If I were still in Nebraska state government doing budgeting and planning, I would see how USDA's programs might stimulate partnerships with the state's Department of Natural Resources and Department of Environmental Quality. Farmers want property tax relief; they also do not want to pollute but do not want a WOTUS-style regulatory approach from the federal EPA. Perhaps the pay-for-success model is an answer. Farmers would voluntarily adopt anti-pollution practices and in exchange their property taxes would be reduced by their county.* Counties would be reimbursed by the state thorugh a fund at the DNR or DEQ. What might be the revenue source for this fund? I'd phase out the ill-advised diversion of a quarter-cent of the state sales tax that now goes for roads and move it to property tax relief, earned voluntarily. Roads have their own source of funding – user taxes – where there is more fiscal capacity for revenue. (Even the U.S. Chamber of Commerce has advocated an increase in fuel taxes.)

Many years ago, Nebraska adopted the Duis Amendment to get the state out of levying property taxes; it then put into place a sales-income tax base to fund state government and to shift more of the local property tax burden onto the broader base. Except it hasn't worked out quite that way, and nothing exemplifies this more than the robbing of the sales tax to pay for roads rather than property tax relief.

That's just an example of how a conservation program might work, with state and local government involvement. Maybe with ingenuity, Nebraska could get some of that $3 billion in private capital for conservation.

Another example is mitigation banking, although that has its downsides. As more factory livestock farms appear, bringing along their inevitable envirnonmental impacts, corporate owners will be eager to pay for mitigation programs elsewhere, where there is a market. That could be a water quality market.

Back to the forum on Capitol Hill. I was disappointed to look at the sign-in sheet and see no Republican staffers. None, at an event sponsored by R Street Institute! Lots of Democratic staffers, however.
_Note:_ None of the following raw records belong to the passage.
(* ===== verification/Family.v ===== *)
(** * Generic netlink families: [lib/genl/family.c]

    The object of a family: its attributes, which of them are set (the mask), its
    operations and its multicast groups.  The lists of operations and groups are values
    here.  [family_clone] copies the list heads byte by byte, and is modelled on the heap of
    list heads: the head of the new object's list points into the source's list, so the
    operations that the loop appends end up in the list that it walks, and it never comes
    back to the source's head. *)

From S2P Require Import Prelude Netlink NlError Recv NlList Objects.

Definition GENL_NAMSIZ : Z := 16.
Definition GENL_ID_GENERATE : Z := 0.

Definition FAMILY_ATTR_ID : Z := 0x01.
Definition FAMILY_ATTR_NAME : Z := 0x02.
Definition FAMILY_ATTR_VERSION : Z := 0x04.
Definition FAMILY_ATTR_HDRSIZE : Z := 0x08.
Definition FAMILY_ATTR_MAXATTR : Z := 0x10.
Definition FAMILY_ATTR_OPS : Z := 0x20.

(** [gf_name] without its NUL; the operations as (id, flags), the groups as (id, name). *)
Record genl_family := mkFamily {
  gf_id : Z;
  gf_name : list Z;
  gf_version : Z;
  gf_hdrsize : Z;
  gf_maxattr : Z;
  gf_ops : list (Z * Z);
  gf_mc_grps : list (Z * list Z);
}.

(** [calloc] and [family_constructor]. *)
Definition family_new : genl_family := mkFamily 0 [] 0 0 0 [] [].

Definition family_compare (a b : Z * genl_family) (attrs flags : Z) : Z :=
  let diff := ATTR_DIFF attrs FAMILY_ATTR_ID a.1 b.1 (negb (gf_id a.2 =? gf_id b.2)) in
  let diff := Z.lor diff (ATTR_DIFF attrs FAMILY_ATTR_VERSION a.1 b.1
                            (negb (gf_version a.2 =? gf_version b.2))) in
  let diff := Z.lor diff (ATTR_DIFF attrs FAMILY_ATTR_HDRSIZE a.1 b.1
                            (negb (gf_hdrsize a.2 =? gf_hdrsize b.2))) in
  let diff := Z.lor diff (ATTR_DIFF attrs FAMILY_ATTR_MAXATTR a.1 b.1
                            (negb (gf_maxattr a.2 =? gf_maxattr b.2))) in
  Z.lor diff (ATTR_DIFF attrs FAMILY_ATTR_NAME a.1 b.1
                (negb (bool_decide (gf_name a.2 = gf_name b.2)))).

Section Family.
Context `{World genl_family}.
Local Open Scope store_scope.

Implicit Types st : store genl_family.

(** Change the family at [p] and set the bits [m] of its mask. *)
Definition fam_set (p m : Z) (f : genl_family → genl_family) : R genl_family unit :=
  upd p (λ o, set_body (ce_msgtype o) (Z.lor (ce_mask o) m) (f (ce_data o)) o).

Definition genl_family_set_id (p id : Z) : R genl_family unit :=
  fam_set p FAMILY_ATTR_ID (λ f, mkFamily (u16 id) (gf_name f) (gf_version f) (gf_hdrsize f)
                                   (gf_maxattr f) (gf_ops f) (gf_mc_grps f)).
(** [strncpy] of at most 15 bytes into the array of 16, which starts out as zeros. *)
Definition genl_family_set_name (p : Z) (name : list Z) : R genl_family unit :=
  fam_set p FAMILY_ATTR_NAME (λ f, mkFamily (gf_id f) (take 15 name) (gf_version f) (gf_hdrsize f)
                                     (gf_maxattr f) (gf_ops f) (gf_mc_grps f)).
(** The parameter is a [uint8_t]. *)
Definition genl_family_set_version (p v : Z) : R genl_family unit :=
  fam_set p FAMILY_ATTR_VERSION (λ f, mkFamily (gf_id f) (gf_name f) (u8 v) (gf_hdrsize f)
                                        (gf_maxattr f) (gf_ops f) (gf_mc_grps f)).
Definition genl_family_set_hdrsize (p v : Z) : R genl_family unit :=
  fam_set p FAMILY_ATTR_HDRSIZE (λ f, mkFamily (gf_id f) (gf_name f) (gf_version f) (u32 v)
                                        (gf_maxattr f) (gf_ops f) (gf_mc_grps f)).
Definition genl_family_set_maxattr (p v : Z) : R genl_family unit :=
  fam_set p FAMILY_ATTR_MAXATTR (λ f, mkFamily (gf_id f) (gf_name f) (gf_version f) (gf_hdrsize f)
                                        (u32 v) (gf_ops f) (gf_mc_grps f)).

Definition genl_family_get_id (p : Z) : R genl_family Z :=
  o <- obj p ;;
  rret (if negb (Z.land (ce_mask o) FAMILY_ATTR_ID =? 0) then gf_id (ce_data o) else GENL_ID_GENERATE).
(** [None] is NULL. *)
Definition genl_family_get_name (p : Z) : R genl_family (option (list Z)) :=
  o <- obj p ;;
  rret (if negb (Z.land (ce_mask o) FAMILY_ATTR_NAME =? 0) then Some (gf_name (ce_data o)) else None).
Definition genl_family_get_version (p : Z) : R genl_family Z :=
  o <- obj p ;;
  rret (if negb (Z.land (ce_mask o) FAMILY_ATTR_VERSION =? 0) then u8 (gf_version (ce_data o)) else 0).
Definition genl_family_get_hdrsize (p : Z) : R genl_family Z :=
  o <- obj p ;;
  rret (if negb (Z.land (ce_mask o) FAMILY_ATTR_HDRSIZE =? 0) then gf_hdrsize (ce_data o) else 0).
(** Both branches of the code return the field. *)
Definition genl_family_get_maxattr (p : Z) : R genl_family Z :=
  o <- obj p ;; rret (gf_maxattr (ce_data o)).

(** [ok] tells whether memory was left for the entry. *)
Definition genl_family_add_op (ok : bool) (p id flags : Z) : R genl_family Z :=
  if negb ok then rret (- Nl.NLE_NOMEM)
  else
    fam_set p FAMILY_ATTR_OPS (λ f, mkFamily (gf_id f) (gf_name f) (gf_version f) (gf_hdrsize f)
      (gf_maxattr f) (gf_ops f ++ [(u32 id, u32 flags)]) (gf_mc_grps f)) ;;
    rret 0.

Definition genl_family_add_grp (ok : bool) (p id : Z) (name : list Z) : R genl_family Z :=
  if negb ok then rret (- Nl.NLE_NOMEM)
  else
    fam_set p 0 (λ f, mkFamily (gf_id f) (gf_name f) (gf_version f) (gf_hdrsize f)
      (gf_maxattr f) (gf_ops f) (gf_mc_grps f ++ [(u32 id, take 15 name)])) ;;
    rret 0.

Definition genl_family_put (p : Z) : R genl_family unit := nl_object_put p.
End Family.

(** ** Cloning a family *)

(** The heads of the lists of two families are [NHead src] and [NHead dst], the operation at
    [p] is linked through [NObj p]; [ops] has the operations, (id, flags). *)
Record opstore := mkOpstore {
  op_heads : heads;
  ops : gmap Z (Z * Z);
}.

(** The outcome of a loop that may not end: [Busy] is a run that is not over after the given
    number of iterations. *)
Inductive outcome := Ended (err : Z) (s : opstore) | Busy | Crashed.

Section Clone.
(** [calloc] of an operation; 0 is NULL. *)
Context (op_calloc : opstore → Z).

(** The [memcpy] of [nl_object_clone], as far as [gf_ops] is concerned. *)
Definition copy_head (src dst : Z) (s : opstore) : option opstore :=
  x ← op_heads s !! NHead src; Some (mkOpstore (<[NHead dst := x]> (op_heads s)) (ops s)).

(** [genl_family_add_op] on the list of the family [dst]: a new operation at the tail. *)
Definition family_add_op (dst id flags : Z) (s : opstore) : option (Z * opstore) :=
  let p := op_calloc s in
  if p =? 0 then Some (- Nl.NLE_NOMEM, s)
  else
    h ← nl_list_add_tail (NObj p) (NHead dst) (<[NObj p := (NObj 0, NObj 0)]> (op_heads s));
    Some (0, mkOpstore h (<[p := (id, flags)]> (ops s))).

(** The first loop of [family_clone].  The head of a family's list is not an operation:
    reading it as one is a crash. *)
Fixpoint clone_ops (fuel : nat) (src dst : Z) (pos : node) (s : opstore) : outcome :=
  if bool_decide (pos = NHead src) then Ended 0 s
  else
    match fuel with
    | O => Busy
    | S fuel =>
        match pos with
        | NHead _ => Crashed
        | NObj p =>
            match ops s !! p with
            | None => Crashed
            | Some op =>
                match family_add_op dst op.1 op.2 s with
                | None => Crashed
                | Some (err, s) =>
                    if err <? 0 then Ended err s
                    else
                      match next (op_heads s) pos with
                      | None => Crashed
                      | Some n => clone_ops fuel src dst n s
                      end
                end
            end
        end
    end.

(** The copy of the head and the loop. *)
Definition family_clone_ops (fuel : nat) (src dst : Z) (s : opstore) : outcome :=
  match copy_head src dst s with
  | None => Crashed
  | Some s =>
      match next (op_heads s) (NHead src) with
      | None => Crashed
      | Some n => clone_ops fuel src dst n s
      end
  end.

(** ** The loop never ends *)

(** Memory never runs out, and what is allocated is new. *)
Definition plenty : Prop := ∀ s, op_calloc s ≠ 0 ∧ op_heads s !! NObj (op_calloc s) = None.

(** Each operation of [ps] is followed by the next one. *)
Fixpoint chain (h : heads) (ps : list Z) : Prop :=
  match ps with
  | p :: (q :: _) as t => next h (NObj p) = Some (NObj q) ∧ chain h t
  | _ => True
  end.

(** The operations that are still ahead of the loop: a chain that ends in the operation that
    is at the tail of the new family's list. *)
Record ahead (dst : Z) (xs : list Z) (t : Z) (s : opstore) : Prop := {
  ah_chain : chain (op_heads s) (xs ++ [t]);
  ah_tail : prev (op_heads s) (NHead dst) = Some (NObj t);
  ah_ops : ∀ p, p ∈ xs ++ [t] → is_Some (ops s !! p) ∧ is_Some (op_heads s !! NObj p);
  ah_nodup : NoDup (xs ++ [t]);
}.

Lemma chain_snoc h h' xs t q :
  chain h (xs ++ [t]) → (∀ x, x ∈ xs → next h' (NObj x) = next h (NObj x)) →
  next h' (NObj t) = Some (NObj q) → chain h' ((xs ++ [t]) ++ [q]).
Proof.
  intros Hc Hx Ht. induction xs as [|x xs IH]; [done|].
  assert (next h (NObj x) = Some (NObj (List.hd t xs)) ∧ chain h (xs ++ [t])) as [H1 H2] by by destruct xs.
  assert (chain h' ((xs ++ [t]) ++ [q])) as IH' by (apply IH; [done|]; intros y Hy; apply Hx, elem_of_cons; by right).
  assert (next h' (NObj x) = Some (NObj (List.hd t xs))) as E by (rewrite Hx by (apply elem_of_cons; by left); done).
  by destruct xs.
Qed.

Lemma chain_of h hd xs : path h (hd :: (NObj <$> xs) ++ [hd]) → chain h xs.
Proof.
  intros Hp. assert (path h ((NObj <$> xs) ++ [hd])) as Hp' by (destruct xs; [done|]; by destruct Hp).
  clear Hp. induction xs as [|x xs IH]; [done|]. destruct xs as [|y xs]; [done|].
  destruct Hp' as [ [Hn _] Hp']. split; [done|]. by apply IH.
Qed.

(** One more operation. *)
Lemma ahead_step dst xs t s id flags :
  plenty → ahead dst xs t s →
  ∃ q s', family_add_op dst id flags s = Some (0, s') ∧ chain (op_heads s') ((xs ++ [t]) ++ [q]) ∧
    ahead dst (tl (xs ++ [t])) q s'.
Proof.
  intros Hpl [Hc Hv Ho Hd]. destruct (Hpl s) as [Hq0 Hq].
  set (q := op_calloc s) in *. unfold family_add_op. fold q. rewrite (proj2 (Z.eqb_neq _ _) Hq0).
  set (h := <[NObj q := (NObj 0, NObj 0)]> (op_heads s)).
  assert (∀ m, m ≠ NObj q → h !! m = op_heads s !! m) as Hh by (intros m Hm; subst h; by rewrite lookup_insert_ne).
  assert (∀ x, x ∈ xs ++ [t] → x ≠ q ∧ is_Some (h !! NObj x)) as Hx.
  { intros x Hx. destruct (Ho x Hx) as [_ [y Hy] ].
    assert (x ≠ q) as Hne by congruence. split; [done|]. rewrite Hh by congruence. by eexists. }
  assert (t ∈ xs ++ [t]) as Ht by (apply elem_of_app; right; by apply list_elem_of_singleton).
  destruct (Hx t Ht) as [Htq Hts].
  assert (is_Some (h !! NHead dst)) as Hdst.
  { rewrite Hh by done. unfold prev in Hv. by destruct (op_heads s !! NHead dst). }
  destruct (list_add_run h (NObj q) (NObj t) (NHead dst)) as (h' & E & N & P & F & D); [|done|done|].
  { subst h. rewrite lookup_insert_eq. by eexists. }
  assert (prev h (NHead dst) = Some (NObj t)) as Hv' by (unfold prev in *; by rewrite Hh).
  unfold nl_list_add_tail. rewrite Hv'. cbn [mbind option_bind]. rewrite E. cbn [mbind option_bind].
  exists q, (mkOpstore h' (<[q := (id, flags)]> (ops s))). split; [done|]. cbn [op_heads].
  assert (chain h' ((xs ++ [t]) ++ [q])) as Hc'.
  { eapply chain_snoc; [exact Hc| |].
    - intros x Hin. assert (x ∈ xs ++ [t]) as Hin' by (apply elem_of_app; by left). destruct (Hx x Hin') as [Hxq _].
      rewrite N, !decide_False by (try congruence; intros [= ->]; apply list.NoDup_app in Hd as (_ & Hdt & _);
        by apply (Hdt t Hin), list_elem_of_singleton). unfold next. by rewrite Hh by congruence.
    - by rewrite N, decide_False, decide_True by congruence. }
  split; [done|].
  assert (∀ p, p ∈ tl (xs ++ [t]) ++ [q] → p = q ∨ p ∈ xs ++ [t]) as Hin.
  { intros p [Hp|Hp%list_elem_of_singleton]%elem_of_app; [right|by left].
    destruct (xs ++ [t]); [done|]. apply elem_of_cons. by right. }
  split; cbn [op_heads ops].
  - destruct xs as [|x [|y xs] ]; [done|by destruct Hc'|by destruct Hc'].
  - by rewrite P, decide_True.
  - intros p [->|Hp]%Hin.
    + rewrite lookup_insert_eq. split; [by eexists|]. eapply is_Some_dom; [exact D|]. subst h. rewrite lookup_insert_eq. by eexists.
    + destruct (Hx p Hp) as [Hpq Hps]. rewrite lookup_insert_ne by done. split; [by apply Ho|]. by eapply is_Some_dom.
  - apply list.NoDup_app. split; [|split; [|apply NoDup_singleton] ].
    + destruct (xs ++ [t]); [done|]. by apply list.NoDup_cons in Hd as [_ Hd].
    + intros p Hp ->%list_elem_of_singleton. assert (q ∈ xs ++ [t]) as Hqin; [|by destruct (Hx q Hqin)].
      destruct (xs ++ [t]); [done|]. apply elem_of_cons. by right.
Qed.

Lemma clone_ops_busy fuel src dst xs t s :
  plenty → ahead dst xs t s → clone_ops fuel src dst (NObj (List.hd t xs)) s = Busy.
Proof.
  intros Hpl. revert xs t s. induction fuel as [|fuel IH]; intros xs t s Ha; [by destruct xs|].
  cbn [clone_ops]. rewrite bool_decide_false by done.
  assert (List.hd t xs ∈ xs ++ [t]) as Hin.
  { destruct xs; apply elem_of_cons; by left. }
  destruct (ah_ops _ _ _ _ Ha _ Hin) as [ [op ->] _].
  destruct (ahead_step dst xs t s op.1 op.2 Hpl Ha) as (q & s' & -> & Hc & Ha'). cbn [Z.ltb Z.compare].
  assert (next (op_heads s') (NObj (List.hd t xs)) = Some (NObj (List.hd q (tl (xs ++ [t]))))) as ->.
  { destruct xs as [|x [|y xs] ]; by destruct Hc. }
  by apply IH.
Qed.

(** A family with an operation is never cloned: however long the loop runs, it is not over. *)
Lemma family_clone_busy fuel src dst p ps s :
  plenty → src ≠ dst → dlist (op_heads s) (NHead src) (NObj <$> p :: ps) →
  (∀ q, q ∈ p :: ps → is_Some (ops s !! q)) →
  family_clone_ops fuel src dst s = Busy.
Proof.
  intros Hpl Hne Hd Ho. pose proof Hd as [Hnd Hp].
  unfold family_clone_ops, copy_head.
  destruct (dlist_live _ _ _ (NHead src) Hd) as [x Hx]; [apply elem_of_cons; by left|]. rewrite Hx. cbn [mbind option_bind].
  set (h := <[NHead dst := x]> (op_heads s)). cbn [op_heads].
  assert (∀ m, m ≠ NHead dst → h !! m = op_heads s !! m) as Hh by (intros m Hm; subst h; by rewrite lookup_insert_ne).
  assert (next h (NHead src) = Some (NObj p)) as ->.
  { unfold next. rewrite Hh by congruence. cbn [fmap list_fmap app path] in Hp. by destruct Hp as [ [Hp _] _]. }
  destruct (exists_last (l := p :: ps)) as (xs & t & El); [done|].
  replace (NObj p) with (NObj (List.hd t xs)) by (destruct xs; by injection El as ->).
  apply clone_ops_busy; [done|]. cbn [fmap list_fmap] in Hp, Hnd. change (NObj p :: (NObj <$> ps)) with (NObj <$> p :: ps) in Hp, Hnd.
  rewrite El in *. split; cbn [op_heads ops].
  - apply (chain_of _ (NHead src)). eapply path_frame; [exact Hp| |]; intros m Hm; unfold next, prev; rewrite Hh; try done; intros ->.
    + apply elem_of_cons in Hm as [?|Hm]; [congruence|]. by apply list_elem_of_fmap in Hm as (? & ? & _).
    + apply elem_of_app in Hm as [Hm|Hm%list_elem_of_singleton]; [|congruence]. by apply list_elem_of_fmap in Hm as (? & ? & _).
  - assert (prev (op_heads s) (NHead src) = Some (NObj t)) as Hv.
    { rewrite fmap_app in Hp. cbn [fmap list_fmap] in Hp. rewrite <- app_assoc, app_comm_cons in Hp. cbn [app] in Hp.
      change (path (op_heads s) ((NHead src :: (NObj <$> xs)) ++ NObj t :: [NHead src])) in Hp.
      apply path_app in Hp as [_ [ [_ Hv] _] ]. done. }
    unfold prev in *. subst h. rewrite lookup_insert_eq. rewrite Hx in Hv. done.
  - intros q Hq. split; [by apply Ho|]. rewrite Hh by done. eapply dlist_live; [exact Hd|].
    apply elem_of_cons. right. apply list_elem_of_fmap. exists q. by split.
  - apply list.NoDup_cons in Hnd as [_ Hnd]. by apply NoDup_fmap_1 in Hnd.
Qed.
End Clone.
The way the 2018 Farm Bill is shaping up, Republican interest is centered on trying to put more work requirements into SNAP eligibility (food stamps), not on efforts to help rural America (where they think they have a lock on the voter base), even through market-oriented and private capital innovations. A question is whether Democrats will take the bait, think the Farm Bill is all about food stamps, and not press forward with ideas to help rural America, where the party is so weak in places as to be almost nonexistent.

_____________________________
*Many farmers are already adopting anti-pollution practices, such as better targeting of fertilizer and pesticide treatments and limiting irrigation run-off. These are being done to cut costs, as farmers are incredibly squeezed by low crop prices, high input prices, and high property taxes. Additional incentives would result in even more conservation measures such as expanding the use of cover crops, crop rotation, and greater diversification.